Martin

Chambers's Encyclopaedia, Volume 7: Maltebrun to Pearson, p. 67

Martin, the name of five popes, of whom the fourth and fifth deserve a brief notice.—MARTIN IV., a native of Brie in Touraine, was born about 1210, made cardinal in 1261, and elected pope in 1281. He was a mere tool of Charles of Anjou, and degraded himself even by employing the weapons of spiritual censure in his behalf. But all his efforts to buttress the French power in Sicily proved futile, and three years after the atrocity of the Sicilian Vespers he died, 1285.—MARTIN V. must be noticed as the pontiff in whose election was finally extinguished the great Western Schism (see ANTIPOPE, CHURCH HISTORY).

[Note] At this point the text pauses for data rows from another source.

#[export] Instance secret_wire : Wire BuildSecret := {|
  wire_of := secret_of; wire_to := secret_to; settled x := x;
  wire_wf x := match x with PathSecret p => Expressions.check_syntax p = Ok tt | _ => True end |}.
#[export] Instance secret_laws : WireLaws BuildSecret.
Proof.
  split; cbn [wire_of wire_to wire_wf settled secret_wire].
  - intros n x H. destruct n; try done. cbn in H. apply result_bind_Ok in H as (fields & _ & H).
    apply result_bind_Ok in H as ([environment|] & _ & H); apply result_bind_Ok in H as ([p|] & _ & H);
      try done; [by injection H as <-|].
    by apply result_bind_Ok in H as (p' & [-> Hp]%checked_Ok & [= <-]).
  - done.
  - intros [name|path] Hx; cbn [secret_to secret_of]; run_reader; [done|].
    by rewrite (proj2 (checked_Ok path path)).
Qed.

#[export] Instance port_range_wire : Wire PortRange := {|
  wire_of := port_range_of; wire_to := port_range_to; wire_wf := port_range_wf; settled r := r |}.
#[export] Instance port_range_laws : WireLaws PortRange.
Proof using Type.
  split; cbn [wire_of wire_to wire_wf settled port_range_wire].
  - intros n r H. unfold port_range_of, read_scalar in H.
    assert (∀ v, map_err BadValue (port_range_deserialize v) = Ok r → port_range_wf r) as Hv.
    { intros v Hv. destruct (port_range_deserialize v) eqn:E; simplify_eq/=. by eapply (proj2 (port_range_roundtrip r)). }
    by destruct n; try done; apply Hv in H.
  - done.
  - intros r Hr. pose proof (proj1 (port_range_roundtrip r) Hr) as H. unfold port_range_of, port_range_to.
    destruct (port_range_serialize r); cbn [read_scalar]; by rewrite H.
Qed.

#[export] Instance port_mapping_wire : Wire PortMapping := {|
  wire_of := port_mapping_of; wire_to := port_mapping_to; wire_wf := port_mapping_wf; settled m := m |}.
#[export] Instance port_mapping_laws : WireLaws PortMapping.
Proof.
  split; cbn [wire_of wire_to wire_wf settled port_mapping_wire].
  - intros n m H. destruct n; try done; cbn in H.
    + destruct (port_mapping_parse_string v) eqn:E; simplify_eq/=. by eapply port_mapping_parse_wf.
    + apply result_bind_Ok in H as (fields & _ & H). apply result_bind_Ok in H as (l & [nl Hl]%required_Ok & H).
      apply result_bind_Ok in H as (c & [nc Hc]%required_Ok & H). apply result_bind_Ok in H as (protocol & _ & H).
      pose proof (wire_read (A := PortRange) nl l Hl). pose proof (wire_read (A := PortRange) nc c Hc). unfold port_mapping_new in H.
      destruct (N.eqb_spec (port_range_size l) (port_range_size c)); simplify_eq/=. by split_and!.
  - done.
  - intros [l c p] (Hl & Hc & Hs). cbn in Hl, Hc, Hs. unfold port_mapping_to, port_mapping_of.
    cbn [pm_local pm_container pm_protocol]. run_reader.
    pose proof (wire_written (A := PortRange) l Hl) as El. pose proof (wire_written (A := PortRange) c Hc) as Ec.
    cbn [wire_of wire_to port_range_wire] in El, Ec. rewrite El, Ec. cbn [result_bind from_option id].
    unfold port_mapping_new. by rewrite Hs, N.eqb_refl.
Qed.

#[export] Instance include_wire : Wire IncludeEntry := {|
  wire_of := include_of; wire_to := include_to; wire_wf _ := True; settled i := i |}.
#[export] Instance include_laws : WireLaws IncludeEntry.
Proof.
  split; [done..|]. intros i _. cbn [wire_of wire_to include_wire].
  destruct i as [path|repo git_ref path hp nested reviewed]; unfold include_to, include_of; [by run_reader|].
  destruct path, hp, nested, reviewed; cbn [write_option fmap option_fmap option_map app]; by run_reader.
Qed.

(** A volume is written in the object form, whose host path is an expression. *)
#[export] Instance volume_wire : Wire VolumeMount := {|
  wire_of := volume_of; wire_to := volume_to;
  wire_wf v := match v with
               | LocalMount m => lv_compact m = false ∧ Expressions.check_syntax (lv_local m) = Ok tt
               | _ => True
               end;
  settled v := match v with
               | LocalMount m => LocalMount (mk_local_mount (lv_local m) (lv_container m) (lv_options m) false)
               | _ => v
               end |}.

He was originally named Otto di Colonna, of the great Roman family of that name. On the deposition of John XXIII., and the two rival popes Gregory XII. and Benedict XIII., in the Council of Constance, Cardinal Colonna was elected (1417). He presided in all the subsequent sessions of the council, and the fathers having separated without discussing the questions of reform, at that period earnestly called for in the church, Martin undertook to call a new council for the purpose. It was summoned to meet at Siena, and ultimately assembled at Basel in 1431, but the pope died suddenly just after its opening.